### TASK INSTRUCTIONS
What lines in the data below mention the string "find"? Copy them out.

### AVAILABLE RECORDS
(* ===== verification/Share.v ===== *)
(** * Share: a configuration as a bundle, and a bundle made a configuration again
      (engine/src/share.rs)

    A bundle names things where the tables refer to them by id, and has no place for
    a secret.  Importing matches what is there by name, creates what is not, and
    removes nothing.  The parser of a bundle's JSON is a parameter. *)

From Stdlib Require Import ZArith Lia Ascii String List Bool.
From stdpp Require Import base list gmap strings relations.
From S2P Require Import Prelude Text Domain Backup Retention Mask Plan Destination Vault Ssh Database AuditLog Connections.
Import ListNotations.
Open Scope string_scope.
Open Scope list_scope.
Open Scope Z_scope.
Open Scope dbsync_scope.

(** ** Data *)

Definition BUNDLE_VERSION : Z := 2.

Record SharedProfile := mk_shared_profile {
  sh_name : string;
  sh_engine : Engine;
  sh_environment : EnvironmentTag;
  sh_db : DbConfig;
  sh_ssh_connection : option string;
  sh_ssh : option SshConfig;
  sh_tool_overrides : ToolOverrides }.

Record SharedSshConnection := mk_shared_ssh {
  shs_name : string;
  shs_endpoint : SshEndpoint;
  shs_jump_host : option string }.

Record SharedPlan := mk_shared_plan {
  shp_profile_name : string;
  shp_name : string;
  shp_database : string;
  shp_selections : list TableSelection;
  shp_masking : list MaskRule }.

Record SharedDestination := mk_shared_destination {
  shd_name : string;
  shd_kind : DestinationKind;
  shd_retention : RetentionPolicy }.

Record ConfigBundle := mk_bundle {
  bundle_version : Z;
  exported_at : Z;
  engine_version : string;
  b_ssh_connections : list SharedSshConnection;
  b_profiles : list SharedProfile;
  b_plans : list SharedPlan;
  b_destinations : list SharedDestination }.

Inductive ShareError :=
| UnsupportedVersion (found supported : Z)
| Malformed (why : string)
| ShareStore (e : StoreError).

(** The lists of an [ImportReport], kept as one list of what was pushed, in order. *)
Inductive ReportField :=
| SshCreated | SshUpdated | ProfilesCreated | ProfilesUpdated | PlansCreated | PlansUpdated
| DestinationsCreated | DestinationsUpdated | SshNeedingPassphrase | NeedsCredentials | OrphanedPlans
| OrphanedSshReferences | DestinationsNeedingKeys.

#[export] Instance ReportField_eq : EqDecision ReportField.
Proof. solve_decision. Defined.

Abbreviation ImportReport := (list (ReportField * string)).

Definition field (f : ReportField) (r : ImportReport) : list string :=
  map snd (List.filter (fun e => bool_decide (fst e = f)) r).

Definition push (f : ReportField) (name : string) (r : ImportReport) : ImportReport := r ++ [(f, name)].

Definition report_is_empty (r : ImportReport) : bool :=
  forallb (fun f => match field f r with [] => true | _ => false end)
    [SshCreated; SshUpdated; ProfilesCreated; ProfilesUpdated; PlansCreated; PlansUpdated; DestinationsCreated; DestinationsUpdated].

(** [from_json]: a bundle of a later version is refused. *)
Definition from_json (parse_bundle : string -> result ConfigBundle string) (raw : string) : result ConfigBundle ShareError :=
  let? bundle := map_err (parse_bundle raw) Malformed in
  if BUNDLE_VERSION <? bundle_version bundle then Err (UnsupportedVersion (bundle_version bundle) BUNDLE_VERSION)
  else Ok bundle.

(** ** Exporting *)

Definition share_ssh (ssh_name_of : Uuid -> option string) (c : SshConnection) : SharedSshConnection :=
  mk_shared_ssh (ssh_name c) (ssh_endpoint c) (match jump_host_id c with Some j => ssh_name_of j | None => None end).

Definition share_profile (ssh_name_of : Uuid -> option string) (p : ConnectionProfile) : SharedProfile :=
  mk_shared_profile (profile_name p) (profile_engine p) (environment p) (db p)
    (match ssh_connection_id p with Some i => ssh_name_of i | None => None end) None (tool_overrides p).

Definition share_plan (owner : ConnectionProfile) (p : SyncPlan) : SharedPlan :=
  mk_shared_plan (profile_name owner) (sp_name p) (sp_database p) (sp_selections p) (sp_masking p).

Definition share_destination (d : Destination) : SharedDestination :=
  mk_shared_destination (dst_name d) (dst_kind d) (dst_retention d).

(** The name of a connection among those listed. *)
Definition name_among (ssh : list SshConnection) (id : Uuid) : option string :=
  option_map ssh_name (List.find (fun c => bool_decide (ssh_id c = id)) ssh).

Section Bundles.
Context `{Platform}.
Variable ENGINE_VERSION : string.

Definition export_plans (acc : list SharedPlan) (p : ConnectionProfile) : St (list SharedPlan) :=
  let# plans := list_sync_plans (profile_id p) in ok (acc ++ map (share_plan p) plans).

Definition export : St ConfigBundle :=
  let# profiles := list_profiles in
  let# ssh := list_ssh_connections in
  let# plans := each export_plans profiles [] in
  let# t := now in
  let# destinations := store_list_destinations in
  ok (mk_bundle BUNDLE_VERSION t ENGINE_VERSION (map (share_ssh (name_among ssh)) ssh)
        (map (share_profile (name_among ssh)) profiles) plans (map share_destination destinations)).

(** ** Importing *)

(** [has_secret(..).unwrap_or(false)]. *)
Definition has_stored (id : Uuid) (k : SecretKind) : St bool :=
  let~ r := stmt (Keychain (has_secret uuid_text id k)) in
  ok (match r with Ok b => b | Err _ => false end).

(** The first pass: every record, without its jump host. *)
Definition import_ssh_record (acc : ImportReport * gmap string Uuid) (incoming : SharedSshConnection)
    : St (ImportReport * gmap string Uuid) :=
  let '(report, ids) := acc in
  let# stored := list_ssh_connections in
  let# (id, report) :=
    match List.find (fun c => String.eqb (ssh_name c) (shs_name incoming)) stored with
    | Some current =>
        let# _ := update_ssh_connection (ssh_id current) (mk_ssh_update None (Some (shs_endpoint incoming)) None) in
        ok (ssh_id current, push SshUpdated (shs_name incoming) report)
    | None =>
        let# created := create_ssh_connection (mk_ssh_create (shs_name incoming) (shs_endpoint incoming) None) in
        ok (ssh_id created, push SshCreated (shs_name incoming) report)
    end in
  let ids := <[shs_name incoming := id]> ids in
  if needs_passphrase (shs_endpoint incoming) then
    let# stored := has_stored id SshKeyPassphrase in
    ok (if stored then report else push SshNeedingPassphrase (shs_name incoming) report, ids)
  else ok (report, ids).

(** The second pass: the jump hosts. *)
Definition import_ssh_jump (ids : gmap string Uuid) (report : ImportReport) (incoming : SharedSshConnection) : St ImportReport :=
  match shs_jump_host incoming with
  | None => ok report
  | Some jump_name =>
      match ids !! shs_name incoming, ids !! jump_name with
      | Some id, Some jump_id =>
          let# _ := update_ssh_connection id (mk_ssh_update None None (Some (Some jump_id))) in
          ok report
      | _, _ =>
          ok (push OrphanedSshReferences
                (shs_name incoming ++ " (needs jump host " ++ str_debug jump_name ++ ")")%string report)
      end
  end.

Definition import_ssh_connections (bundle : ConfigBundle) (report : ImportReport) : St (ImportReport * gmap string Uuid) :=
  let# (report, ids) := each import_ssh_record (b_ssh_connections bundle) (report, ∅) in
  let# report := each (import_ssh_jump ids) (b_ssh_connections bundle) report in
  ok (report, ids).

Definition adopted_name (existing : list SshConnection) (id : Uuid) : option string := name_among existing id.

(** The tunnel a version 1 bundle carried inside a profile. *)
Definition adopt_inline_ssh (legacy : SshConfig) (report : ImportReport) : St (Uuid * ImportReport) :=
  let# existing := list_ssh_connections in
  let# (jump, existing) := adopt_jump existing (cfg_jump_host legacy) in
  let# (id, created, existing) := adopt_endpoint existing (cfg_endpoint legacy) jump in
  let report := match created, adopted_name existing id with
                | true, Some n => push SshCreated n report
                | _, _ => report
                end in
  if needs_passphrase (cfg_endpoint legacy) then
    let# stored := has_stored id SshKeyPassphrase in
    match stored, adopted_name existing id with
    | false, Some n => ok (id, push SshNeedingPassphrase n report)
    | _, _ => ok (id, report)
    end
  else ok (id, report).

Definition import_profile (ids : gmap string Uuid) (report : ImportReport) (incoming : SharedProfile) : St ImportReport :=
  let# (ssh, report) :=
    match sh_ssh_connection incoming, sh_ssh incoming with
    | Some name, _ =>
        match ids !! name with
        | Some id => ok (Some id, report)
        | None =>
            ok (None, push OrphanedSshReferences
                        (sh_name incoming ++ " (needs SSH connection " ++ str_debug name ++ ")")%string report)
        end
    | None, Some legacy => let# (id, report) := adopt_inline_ssh legacy report in ok (Some id, report)
    | None, None => ok (None, report)
    end in
  let# stored := list_profiles in
  let# (id, report) :=
    match List.find (fun p => String.eqb (profile_name p) (sh_name incoming)) stored with
    | Some current =>
        let# _ := update_profile (profile_id current)
          (mk_profile_update None (Some (sh_engine incoming)) (Some (sh_environment incoming)) (Some ssh)
             (Some (sh_db incoming)) (Some (sh_tool_overrides incoming))) in
        ok (profile_id current, push ProfilesUpdated (sh_name incoming) report)
    | None =>
        let# created := create_profile
          (mk_profile_create (sh_name incoming) (sh_engine incoming) (sh_environment incoming) ssh
             (sh_db incoming) (sh_tool_overrides incoming)) in
        ok (profile_id created, push ProfilesCreated (sh_name incoming) report)
    end in
  let# stored := has_stored id DbPassword in
  ok (if stored then report else push NeedsCredentials (sh_name incoming) report).

Definition import_plan (profiles : list ConnectionProfile) (report : ImportReport) (incoming : SharedPlan) : St ImportReport :=
  match List.find (fun p => String.eqb (profile_name p) (shp_profile_name incoming)) profiles with
  | None =>
      ok (push OrphanedPlans
            (shp_name incoming ++ " (needs connection " ++ str_debug (shp_profile_name incoming) ++ ")")%string report)
  | Some owner =>
      let# plans := list_sync_plans (profile_id owner) in
      match List.find (fun p => String.eqb (sp_name p) (shp_name incoming)) plans with
      | Some current =>
          let# _ := update_sync_plan (sp_id current) (shp_selections incoming) in
          let# _ := set_sync_plan_masking (sp_id current) (shp_masking incoming) in
          ok (push PlansUpdated (shp_name incoming) report)
      | None =>
          let# _ := create_sync_plan
            (mk_plan_create (profile_id owner) (shp_name incoming) (shp_database incoming) (shp_selections incoming)
               (shp_masking incoming)) in
          ok (push PlansCreated (shp_name incoming) report)
      end
  end.

(** A destination that is new arrives switched off. *)
Definition import_destination (report : ImportReport) (incoming : SharedDestination) : St ImportReport :=
  let# stored := store_list_destinations in
  let# (id, report) :=
    match List.find (fun d => String.eqb (dst_name d) (shd_name incoming)) stored with
    | Some current =>
        let# _ := store_update_destination (dst_id current)
          (mk_dst_update None (Some (shd_kind incoming)) None (Some (shd_retention incoming))) in
        ok (dst_id current, push DestinationsUpdated (shd_name incoming) report)
    | None =>
        let# created := store_create_destination
          (mk_dst_create (shd_name incoming) (shd_kind incoming) false (shd_retention incoming)) in
        ok (dst_id created, push DestinationsCreated (shd_name incoming) report)
    end in
  let# stored := has_stored id ObjectStoreSecret in
  ok (if stored then report else push DestinationsNeedingKeys (shd_name incoming) report).

Definition import (bundle : ConfigBundle) : St ImportReport :=
  let# (report, ids) := import_ssh_connections bundle [] in
  let# report := each (import_profile ids) (b_profiles bundle) report in
  let# profiles := list_profiles in
  let# report := each (import_plan profiles) (b_plans bundle) report in
  let# report := each import_destination (b_destinations bundle) report in
  let touched f g := show (Z.of_nat (length (field f report) + length (field g report))) in
  let# _ := audit ConfigImported ("bundle from DBSync " ++ engine_version bundle)%string
    (touched ProfilesCreated ProfilesUpdated ++ " connection(s) and " ++ touched PlansCreated PlansUpdated
     ++ " plan(s) created or updated")%string in
  ok report.
End Bundles.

### YOUR SOLUTION
  option_map ssh_name (List.find (fun c => bool_decide (ssh_id c = id)) ssh).
    match List.find (fun c => String.eqb (ssh_name c) (shs_name incoming)) stored with
    match List.find (fun p => String.eqb (profile_name p) (sh_name incoming)) stored with
  match List.find (fun p => String.eqb (profile_name p) (shp_profile_name incoming)) profiles with
      match List.find (fun p => String.eqb (sp_name p) (shp_name incoming)) plans with
    match List.find (fun d => String.eqb (dst_name d) (shd_name incoming)) stored with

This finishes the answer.